June 22, 2007 - Staff

Yesterday’s meeting of the London Fire and Emergency Planning Authority saw contractor fire station cleaners awarded the London Living Wage of £7.20 an hour after a week of political disagreement.

Last week the fire authority’s Finance, Procurement and Property committee, voted against paying the London Living Wage and the matter was referred to the full committee.

Since then Mayor of London blocked the appointment of a number of Conservative and Liberal Democrat appointees to the body leading to both sides accusing the other of unlawful behaviour.
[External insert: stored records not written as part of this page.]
(* ===== verification/LogFiles.v ===== *)
(** * Log files of the console (src/src/operations/files.rs, the log part)

    Which logs may be read, the generation that tells a log from its
    successor, and one page of a log: the window that is scanned, the lines that
    pass the filters, the bounded text and the cursor.  A file is its identity
    and its bytes; failures of single reads are left out. *)

From S2P Require Import Prelude RustStr Utf8 Maintenance.
Open Scope string_scope.
Open Scope Z_scope.
Open Scope list_scope.

Definition MAX_LOG_SCAN : Z := 256 * 1024 - 2048.
Definition MAX_LOG_TEXT : Z := 64 * 1024.
Definition MAX_LOG_LOOKBEHIND : Z := 256 * 1024.

Definition len (bs : list Z) : Z := Z.of_nat (length bs).

(** ** Arguments *)

Inductive Json := JNull | JString (s : string) | JBool (b : bool) | JNumber (n : option Z) | JOther.
Abbreviation LogRequest := (gmap string Json).

Definition must_be (key what : string) : OperationError := op_error "invalid_request" (key +:+ " 必须为" +:+ what).
Definition required_string (request : LogRequest) (key : string) : result OperationError string :=
  match request !! key with Some (JString s) => Ok s | _ => Err (must_be key "字符串") end.
Definition optional_string (request : LogRequest) (key : string) : result OperationError (option string) :=
  match request !! key with
  | None | Some JNull => Ok None
  | Some (JString s) => Ok (Some s)
  | Some _ => Err (must_be key "字符串")
  end.
(** [as_u64]: a number that is one. *)
Definition optional_u64 (request : LogRequest) (key : string) : result OperationError (option Z) :=
  match request !! key with
  | None | Some JNull => Ok None
  | Some (JNumber (Some n)) => if (0 <=? n) && (n <=? u64_max) then Ok (Some n) else Err (must_be key "非负整数")
  | Some _ => Err (must_be key "非负整数")
  end.

Definition ends_with (suffix s : string) : bool := String.prefix (text (rev (chars suffix))) (text (rev (chars s))).

Definition safe_name (name : string) : bool :=
  negb (String.eqb name "") && (String.length name <=? 255)%nat && negb (String.eqb name ".") && negb (String.eqb name "..")
  && negb (ends_with "." name || ends_with " " name)
  && negb (existsb (fun c => is_control c || one_of "/\:" c) (chars name)).

Definition allowed_log (log_basename name : string) : bool :=
  safe_name name && String.prefix log_basename name && ends_with ".log" name.

(** ** Pages *)

(** [read_at]: what is there of the bytes asked for. *)
Definition read_at (bytes : list Z) (offset count : Z) : list Z := take (Z.to_nat count) (drop (Z.to_nat offset) bytes).

(** How many bytes at the end begin an unfinished sequence; the bytes come
    last one first, [seen] of them were continuation bytes. *)
Fixpoint unfinished (window seen : nat) (backwards : list Z) : nat :=
  match window, backwards with
  | S window, b :: backwards =>
      let lead (width : nat) := if (S seen <? width)%nat then S seen else 0%nat in
      if in_range 194 223 b then lead 2%nat
      else if in_range 224 239 b then lead 3%nat
      else if in_range 240 244 b then lead 4%nat
      else if in_range 128 191 b then unfinished window (S seen) backwards
      else 0%nat
  | _, _ => 0%nat
  end.
Definition complete_utf8_end (bytes : list Z) : nat := length bytes - unfinished 4 0 (rev bytes).

(** At most [n] bytes, without an unfinished sequence at their end. *)
Definition cut_text (bytes : list Z) (n : Z) : nat :=
  let count := Z.to_nat (Z.min (len bytes) n) in
  if (count <? length bytes)%nat then complete_utf8_end (take count bytes) else count.

Definition bounded_text (bytes : list Z) (limit : Z) : list Z * nat :=
  let count := cut_text bytes limit in
  match from_utf8 (take count bytes) with
  | Some text => (text, count)
  | None =>
      let count := cut_text bytes (limit / 3) in
      match count, bytes with
      | 0%nat, b :: _ =>
          let width := if in_range 194 223 b then 2%nat else if in_range 224 239 b then 3%nat
                       else if in_range 240 244 b then 4%nat else 1%nat in
          match (if (width <=? length bytes)%nat && (Z.of_nat width <=? limit) then from_utf8 (take width bytes) else None) with
          | Some text => (text, width)
          | None => (REPLACEMENT, 1%nat)
          end
      | _, _ => (from_utf8_lossy (take count bytes), count)
      end
  end.

Definition log_level_matches (text level : list Z) : bool :=
  bool_decide (level = []) || bool_decide (level = bytes_of "ALL")
  || match ('(_, remainder) ← split_once (bytes_of " [") text; split_once (bytes_of "]") remainder) with
     | Some (actual, _) => bool_decide (trim_text actual = level)
     | None => false
     end.

(** [split_inclusive] at line feeds. *)
Fixpoint split_inclusive (bytes : list Z) : list (list Z) :=
  match bytes with
  | [] => []
  | b :: bytes =>
      if b =? 10 then [b] :: split_inclusive bytes
      else match split_inclusive bytes with
           | line :: lines => (b :: line) :: lines
           | [] => [[b]]
           end
  end.

Section Page.
Context (query level : list Z) (limit : Z).

(** Whether a line, with what came before it on the same line, is shown. *)
Definition shown_line (line : list Z) : bool :=
  let match_text := from_utf8_lossy line in log_level_matches match_text level && contains query match_text.

Fixpoint page_lines (lines : list (list Z)) (line_prefix output : list Z) (consumed : nat) : list Z * nat * bool :=
  match lines with
  | [] => (output, consumed, false)
  | line :: lines =>
      let text := from_utf8_lossy line in
      if shown_line (line_prefix ++ line) then
        if len text <=? limit - len output then page_lines lines [] (output ++ text) (consumed + length line)
        else match output with
             | [] => let '(part, count) := bounded_text line limit in (part, (consumed + count)%nat, true)
             | _ => (output, consumed, true)
             end
      else page_lines lines [] output (consumed + length line)
  end.
Definition filter_log_page (bytes line_prefix : list Z) : list Z * nat * bool :=
  page_lines (split_inclusive bytes) line_prefix [] 0.

Fixpoint position {A} (p : A -> bool) (l : list A) : option nat :=
  match l with [] => None | x :: l => if p x then Some 0%nat else S <$> position p l end.
Definition is_newline (b : Z) : bool := b =? 10.
Definition rposition (l : list Z) : option nat := (fun i => length l - S i)%nat <$> position is_newline (rev l).

Definition lost_while_looking_back : OperationError := op_error "conflict" "日志在回溯期间被截断".
Definition look_back_too_far : OperationError :=
  op_error "invalid_request" "日志行首超过 256 KiB 回溯上限，不能可靠延续级别/关键词筛选；请清除筛选后按字节分页读取".

Fixpoint look_back (fuel : nat) (bytes : list Z) (cursor scanned : Z) (suffix : list Z) : result OperationError (list Z) :=
  match fuel with
  | O => Err look_back_too_far
  | S fuel =>
      if (0 <? cursor) && (scanned <? MAX_LOG_LOOKBEHIND) then
        let count := Z.min (Z.min cursor 4096) (MAX_LOG_LOOKBEHIND - scanned) in
        let chunk := read_at bytes (cursor - count) count in
        if negb (len chunk =? count) then Err lost_while_looking_back
        else match rposition chunk with
             | Some newline => Ok (drop (S newline) chunk ++ suffix)
             | None => look_back fuel bytes (cursor - count) (scanned + count) (chunk ++ suffix)
             end
      else if negb (cursor =? 0) then Err look_back_too_far
      else Ok suffix
  end.

(** What precedes the offset on its line. *)
Definition read_log_line_prefix (bytes : list Z) (offset : Z) : result OperationError (list Z) :=
  if offset =? 0 then Ok []
  else
    let last := read_at bytes (offset - 1) 1 in
    if negb (len last =? 1) then Err lost_while_looking_back
    else if bool_decide (last = [10]) then Ok []
    else look_back (S (Z.to_nat (offset - 1))) bytes (offset - 1) 1 last.

(** The window: skip the rest of a character, and in a tail the rest of a
    line. *)
Definition skip_character (offset : Z) (bytes : list Z) : Z * list Z :=
  let prefix := conts_before 3 bytes in (offset + Z.of_nat prefix, drop prefix bytes).
Definition skip_line (offset : Z) (bytes : list Z) : Z * list Z :=
  match position is_newline bytes with
  | Some end_ => if (S end_ <? length bytes)%nat then (offset + Z.of_nat end_ + 1, drop (S end_) bytes) else (offset, bytes)
  | None => (offset, bytes)
  end.

Definition undecided : OperationError :=
  op_error "invalid_request" "日志行超过单页筛选扫描上限，无法确定整行是否匹配；请清除筛选后按字节分页读取".

Record Page := { pg_offset : Z; pg_next : Z; pg_text : list Z; pg_truncated : bool; pg_bytes : list Z }.

(** One page of a file that does not change meanwhile, from [start]. *)
Definition log_page (file : list Z) (start : Z) (tail : bool) : result OperationError Page :=
  let tail_fragment := tail && (0 <? start) && negb (bool_decide (read_at file (start - 1) 1 = [10])) in
  let count := Z.min (len file - start) MAX_LOG_SCAN in
  let bytes := read_at file start count in
  let scanned_end := start + len bytes in
  let '(offset, bytes) :=
    if 0 <? start then
      let '(offset, bytes) := skip_character start bytes in
      if tail_fragment then skip_line offset bytes else (offset, bytes)
    else (start, bytes) in
  let more_on_disk := scanned_end <? len file in
  let bytes :=
    if more_on_disk then
      match rposition bytes with
      | Some last_newline => take (S last_newline) bytes
      | None => take (complete_utf8_end bytes) bytes
      end
    else bytes in
  let filtering := negb (bool_decide (query = [])) || (negb (bool_decide (level = [])) && negb (bool_decide (level = bytes_of "ALL"))) in
  line_prefix ← (if filtering && negb (bool_decide (bytes = [])) then read_log_line_prefix file offset else Ok []);
  let context := from_utf8_lossy (line_prefix ++ bytes) in
  if more_on_disk && negb (existsb is_newline bytes) && negb (bool_decide (query = []))
     && log_level_matches context level && negb (contains query context)
  then Err undecided
  else
    let '(text, consumed, output_limited) := filter_log_page bytes line_prefix in
    Ok {| pg_offset := offset; pg_next := offset + Z.of_nat consumed; pg_text := text;
          pg_truncated := output_limited || more_on_disk || (tail && negb (offset =? 0)); pg_bytes := bytes |}.

(** All pages from an offset on; [None] is too little fuel. *)
Fixpoint read_pages (fuel : nat) (file : list Z) (offset : Z) : option (result OperationError (list (list Z))) :=
  match fuel with
  | O => None
  | S fuel =>
      if len file <=? offset then Some (Ok [])
      else
        match log_page file offset false with
        | Err e => Some (Err e)
        | Ok page =>
            match read_pages fuel file (pg_next page) with
            | Some (Ok texts) => Some (Ok (pg_text page :: texts))
            | r => r
            end
        end
  end.
End Page.

(** ** Generations *)

Record LogFile := { lf_identity : string; lf_bytes : list Z }.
Earlier this week the Mayor advised the London Assembly he had appointed an additional woman Assembly Member, Angie Bray, to replace one of those nominated by the Conservative Assembly group taking the number of female Assembly Members on the Authority to two and that he had appointed the Conservative and Liberal Democrat nominees from London Councils until the end of August.

Speaking after yesterday’s decision the Mayor said: “This was a hard fought victory against those who prefer poverty pay to a living wage. The members of the fire authority who voted to apply decent wages to their cleaning staff are to be congratulated, but it shows there is a very sharp dividing line on this issue in London.”

Conservative Assembly Member and LFEPA Vice Chairman Brian Coleman warned that the increase in pay could see four stations close.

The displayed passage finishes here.